|
| alphabetting wrote:
| the joke explanations on page 38 of the full paper linked here
| are blowing my mind. it's crazy how far language models have come
|
| https://storage.googleapis.com/pathways-language-model/PaLM-...
| Xenixo wrote:
| Wow.
|
| The anti joke explanation was also very impressive.
| modeless wrote:
| This may be the most impressive thing I've seen a language
| model do so far. That's incredible. The future is going to be
| very weird.
| nqzero wrote:
| this thing is already more human than i am
| WithinReason wrote:
| I like how it appears that it had to convert from imperial to
| metric before it could make an inference:
|
| _300 miles per hour is about 480 km /h. This is about the
| speed of a commercial airplane. [...]_
| sib wrote:
| Also, that's a very slow commercial airplane. (Unless talking
| about an old turboprop?)
| TaylorAlexander wrote:
| Your comment prompted me to tweet an image of that section,
| complete with alt text (as much as can fit). If anyone cares to
| see it in tweet form.
|
| https://twitter.com/tlalexander/status/1511089810752126984
| severine wrote:
| So... we are training models here on HN, specially if we follow
| the site's guidelines! Makes you think... which makes _it_
| think!
|
| Wow, interesting times, indeed.
| theincredulousk wrote:
| Haven't looked further, but I'm wondering about that. Is that
| the result of training to be able to explain that specific
| joke, or is it generalized?
|
| In the past these things have been misleading. Some impressive
| capability ends up being far more narrow than implied, so it's
| kind of like just storing information and retrieving it with
| extra steps.
| whimsicalism wrote:
| From the example, it seems hard to imagine that it has been
| trained to explain this specific joke.
|
| I understand language model skepticism is very big on HN, but
| this is impressive.
| mjburgess wrote:
| How much of human written history can be compressed and
| aproximately stored in 504Bn parameters?
|
| It seems to me bascially certain that no compressed
| representation of text can be an understanding of langugae,
| so necessarily, any statistical algorithm here is always
| using coincidental tricks.
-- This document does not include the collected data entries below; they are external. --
(** ** The handler, case by case *)

(** The auth flow ends in one of four ways: identity resolution throws, no
    identity is found, the issuing authority grants, or it rejects. *)
Lemma auth_flow_cases
      {TokenDetails : Type} (stringify : TokenDetails -> jsstring)
      (qs : option jsstring -> Querystring.ParsedUrlQuery)
      (ably : TokenRequest.t -> TokenDetails + Error)
      (req : IncomingMessage) (path : jsstring) (w : World) :
  let r := try_catch (tryBlock stringify qs ably req path) catchBlock w in
  (exists e, fst (resolveIdentity qs req path fresh) = Throw e /\
             r = catchBlock e w) \/
  (exists id, fst (resolveIdentity qs req path fresh) = Normal id /\
              truthy_opt (userId id) = false /\
              r = respondMissingIdentity w) \/
  (exists id u c,
      fst (resolveIdentity qs req path fresh) = Normal id /\
      userId id = Some u /\ u <> [] /\ clientId id = Some c /\
      ((exists td, ably (tokenRequestFor c u) = inl td /\
                   r = (writeHead 200 content_type_json ;;;
                        end_ (stringify td))
                         (afterRequest (tokenRequestFor c u) w)) \/
       (exists e, ably (tokenRequestFor c u) = inr e /\
                  r = catchBlock e (afterRequest (tokenRequestFor c u) w)))).
Proof.
  intros r.
  destruct (fst (resolveIdentity qs req path fresh)) as [id|e] eqn:R.
  - destruct (truthy_opt (userId id)) eqn:T.
    + right; right.
      destruct (userId id) as [u|] eqn:U; [|discriminate].
      assert (Hn : u <> []) by (intros ->; discriminate).
      destruct (resolved_clientId_truthy qs req path fresh fresh id u)
        as [c [C _]]; auto.
      { rewrite resolveIdentity_world, R. reflexivity. }
      exists id, u, c. repeat (split; [assumption || reflexivity|]).
      subst r. unfold try_catch.
      rewrite (tryBlock_resolved stringify qs ably req path w id u c R U Hn C).
      unfold bind at 1, requestToken.
      change {| TokenRequest.clientId := c;
                TokenRequest.capability :=
                  JSON_stringify_TokenCapabilities (capabilities u);
                TokenRequest.ttl := 3600000 |} with (tokenRequestFor c u).
      destruct (ably (tokenRequestFor c u)) as [td|e];
        [left; exists td|right; exists e]; split; reflexivity.
    + right; left. exists id. repeat (split; [assumption || reflexivity|]).
      subst r. unfold try_catch.
      rewrite (tryBlock_unresolved stringify qs ably req path w id R T).
      reflexivity.
  - left. exists e. split; [reflexivity|].
    subst r. unfold try_catch, tryBlock, bind.
    rewrite resolveIdentity_world, R. reflexivity.
Qed.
That it takes 500bn parameters
| to do it, i think, is a clue that we dont even really need.
|
| Words mean what we do with them -- you need to be here in
| the world with us, to understand what we mean. There is
| nothing in the patterns of our usage of words which
| provides their semantics, so the whole field of
| distributional analysis precludes this superstition.
|
| You cannot, by mere statistical analysis of patterns in
| mere text, understand the nature of the world. But it is
| precisely this we communicate in text. We succeed because
| we are both in the world, not because "w" occuring before
| "d" somehow communicates anything.
|
| Apparent correlations in text are meaningful to us, because
| we created them, and we _have_ their semantics. The system
| _must_ by is nature be a mere remebering.
| hackinthebochs wrote:
| >Words mean what we do with them -- you need to be here
| in the world with us, to understand what we mean
|
| This is like saying "humans can't fly because flight
| requires flapping wings under your own power". Sure, its
| true given the definition this statement is employing,
| but so what? Nothing of substance is learned by
| definition. We certainly are not learning about any
| fundamental limitations of humans from such a definition.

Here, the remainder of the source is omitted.